Ensuite, Mirella se chargea de parler pour tout le monde, en nous racontant tout ce qui s’était passé et, en même temps, en nous transmettant fidèlement ce que Pierangelo aurait voulu, j’en suis sûr et certain, dire lui même. Mirella fit le récit du calvaire que son mari était en train de subir, mais aussi des extraordinaires activités artistiques qu’il avait su accomplir, avec la complicité de sa fille Sara, qui d’ailleurs avait admirablement joué dans ses dernières pièces tout en l’aidant aussi dans un autre projet plus important, lancé vers le futur… Il ne renonçait pas à transmettre, jusqu’au dernier souffle, son savoir courageux.

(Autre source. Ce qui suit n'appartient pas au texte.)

(** The machine asked: it has the address [tarpa]; the sender is not in its cache, which has
    room in [slot]; the device takes frames. *)
Record asked (x : nst D) (sndpa tarpa : Z) (slot : Z) : Prop := {
  as_valid : x.(NetData).(ipvalid) = true;
  as_addr : x.(NetData).(ipucast) = tarpa;
  as_mac : mac_ok x.(NetData).(ethucast);
  as_new : arp_search (arp_has sndpa) x.(arpcache) = Some None;
  as_slot : arp_search (λ a, a.(arstate) =? AR_FREE) x.(arpcache) = Some (Some slot);
  as_device : ∀ k' d', can_send k' d' }.

Lemma arp_scan_first f n : ∀ i t j a, arp_scan f n i t = Some None -> i <= j < i + Z.of_nat n -> f a = true ->
  arp_scan f n i (<[j := a]> t) = Some (Some j).
Proof.
  induction n as [|n IH]; intros i t j a Hs Hj Ha; [lia|]. cbn [arp_scan] in *.
  destruct (t !! i) as [c|] eqn:Hc; [|done]. cbn [mbind option_bind] in Hs. destruct (f c) eqn:Hf; [done|].
  destruct (decide (j = i)) as [->|Hne].
  - rewrite lookup_insert_eq. cbn [mbind option_bind]. by rewrite Ha.
  - rewrite lookup_insert_ne by done. rewrite Hc. cbn [mbind option_bind]. rewrite Hf. apply IH; [done|lia|done].
Qed.

Lemma netin_arp_run k x fs pad b fl l0 bcast mac sndpa tarpa slot :
  gets_frame k x (arp_frame bcast mac ARP_OP_REQ mac sndpa (repeat 0 6) tarpa ++ pad) fs b fl l0 ->
  mac_ok bcast -> mac_ok mac -> is_u32 sndpa -> is_u32 tarpa -> Forall byte pad -> (length pad <= 1472)%nat ->
  asked x sndpa tarpa slot ->
  ∃ k' x' f, netin_round (Lst k x) = LDone tt (Lst k' x') /\
    x'.(arpcache) = <[slot := arp_entry sndpa mac]> x.(arpcache) /\ x'.(NetData) = x.(NetData) /\
    (∃ d, arrived d = fs /\ wire x'.(ether) = wire d ++ [f]) /\ pool_ok k' x.(netbufpool) (b :: fl) /\
    carries_frame (arp_frame mac x.(NetData).(ethucast) ARP_OP_RPLY x.(NetData).(ethucast) tarpa mac sndpa) f.
Proof.
  intros Hg Hb Hm Hs Ht Hp Hpl []. assert (Hz : mac_ok (repeat 0 6)) by (split; [done|apply zeros_bytes]).
  destruct (apkt_frame bcast mac ARP_OP_REQ mac sndpa (repeat 0 6) tarpa Hb Hm Hm Hz) as (_ & _ & _ & Lf & Nf).
  destruct (netin_frame_run _ _ _ _ _ _ _ Hg) as (k1 & m1 & d1 & E1 & U1 & A1 & B1 & L1 & N1 & _).
  { by apply Forall_app. }
  { rewrite length_app, Nf. lia. }
  destruct (arp_frame_in bcast mac ARP_OP_REQ mac sndpa (repeat 0 6) tarpa (pad ++ drop (length (arp_frame bcast mac ARP_OP_REQ mac sndpa (repeat 0 6) tarpa ++ pad)) l0))
    as [T1 T2]; [done..|]. rewrite app_assoc in T1, T2. rewrite T1 in E1. change (ETH_ARP =? ETH_ARP) with true in E1. cbv iota in E1.
  destruct (arp_ntoh_acts m1 (b + 4) _ B1 L1 ltac:(lia)) as (m2 & E2 & B2 & _). rewrite T2 in B2. clear T1 T2 B1 L1 N1.
  pose proof (arp_packet_at m2 (b + 4) bcast mac ARP_OP_REQ mac sndpa (repeat 0 6) tarpa _ Hb Hm Hm Hz ltac:(unfold ARP_OP_REQ; lia) Hs Ht B2) as Hpk.
  destruct (arp_scan_some _ _ _ _ _ as_slot0) as (Hr & a & Ha & _).
  destruct (arp_in_request (b + 4) k1 (set_bytes m1 (set_ether d1 x)) ARP_OP_REQ mac sndpa slot a m2 (netbufpool x) fl E2)
    as (k2 & d2 & f & E3 & W3 & P3 & C3); try done; [by rewrite <- as_addr0 in Hpk|lia|].
  exists k2. eexists. exists f. split; [rewrite E1; exact E3|]. split; [done|]. split; [done|]. split; [by exists d1|].
  replace (b + 4 - 4) with b in P3 by lia. cbn [NetData set_bytes set_ether] in C3. rewrite as_addr0 in C3. done.
Qed.

(** C37: an ARP request is answered, and teaches the machine it asks for.  The packet that
    arp_resolve makes on [x] for [tarpa] is 42 bytes long; on a machine [y] with that
    address, whose cache does not have the sender and has room in [slot], the round of
    netin that reads the packet (followed by any padding) ends, sends one frame, the
    reply to the sender with [y]'s addresses, and gives the buffer back; and
    arp_resolve on [y] then finds the sender's Ethernet address in the cache without
    asking. *)
Theorem arp_request_is_answered (x : nst D) tarpa (Hmac : mac_ok x.(NetData).(ethucast)) (Hbc : mac_ok x.(NetData).(ethbcast))
  (Haddr : is_u32 x.(NetData).(ipucast)) (Htarpa : is_u32 tarpa) :
  ∃ apkt l, arp_request x.(NetData) tarpa = Some apkt /\ get_bytes (Z.to_nat ARP_PACKLEN) apkt 0 = Some l /\ length l = 42%nat /\
    ∀ k y pad fs b fl l0 slot, gets_frame k y (l ++ pad) fs b fl l0 -> Forall byte pad -> (length pad <= 1472)%nat ->
      asked y x.(NetData).(ipucast) tarpa slot ->
      ∃ k' y' f, netin_round (Lst k y) = LDone tt (Lst k' y') /\
        (∃ d, arrived d = fs /\ wire y'.(ether) = wire d ++ [f]) /\
        carries_frame (arp_frame x.(NetData).(ethucast) y.(NetData).(ethucast) ARP_OP_RPLY y.(NetData).(ethucast) tarpa
          x.(NetData).(ethucast) x.(NetData).(ipucast)) f /\
        pool_ok k' y.(netbufpool) (b :: fl) /\
        ∀ mac m, x.(NetData).(ipucast) ≠ IP_BCAST -> x.(NetData).(ipucast) ≠ y.(NetData).(ipbcast) ->
          put_bytes mac x.(NetData).(ethucast) y'.(bytes) = Some m ->
          arp_resolve x.(NetData).(ipucast) mac (Lst k' y') = LDone OK (Lst k' (set_bytes m y')).
Proof.
  assert (Hz : mac_ok (repeat 0 6)) by (split; [done|apply zeros_bytes]).
  destruct (apkt_frame x.(NetData).(ethbcast) x.(NetData).(ethucast) ARP_OP_REQ x.(NetData).(ethucast) x.(NetData).(ipucast) (repeat 0 6) tarpa)
    as (apkt & E & G & L & N); [done..|]. rewrite <- arp_request_fill in E.
  do 2 eexists. split; [exact E|]. split; [exact G|]. split; [done|]. intros k y pad fs b fl l0 slot Hg Hp Hpl Hask.
  destruct (netin_arp_run k y fs pad b fl l0 _ _ _ _ slot Hg Hbc Hmac Haddr Htarpa Hp Hpl Hask)
    as (k' & y' & f & E1 & C1 & N1 & W1 & P1 & F1).
  exists k', y', f. split; [done|]. split; [done|]. split; [done|]. split; [done|]. intros mac m H1 H2 Hm.
  apply (arp_resolve_known _ (ethucast (NetData x))); [done|by rewrite N1| |done].
  destruct Hask. destruct (arp_scan_some _ _ _ _ _ as_slot0) as (Hr & a & Ha & _). unfold arp_known. rewrite C1.
  exists slot, (arp_entry (ipucast (NetData x)) (ethucast (NetData x))). split; [|by rewrite lookup_insert_eq].
  apply arp_scan_first; [done|lia|]. unfold arp_has, arp_entry. cbn [arstate arpaddr]. by rewrite Z.eqb_refl.
Qed.
End Request.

2015 a été une année épouvantable pour tous. Mais elle a été particulièrement cruelle avec Pierangelo Summa, que la maladie rendait de plus en plus faible en raison des difficultés croissantes de boire et de manger.
J’ai eu d’ailleurs l’impression qu’il ait été « laissé mourir » par les institutions hospitalières. Jusqu’au dernier instant, ce pauvre corps si difficile à diriger et à maîtriser aurait voulu vivre en paix, tandis que son âme sensible n’aurait désiré que les soins normaux qu’on adopte pour combattre la fièvre, la faim et la soif.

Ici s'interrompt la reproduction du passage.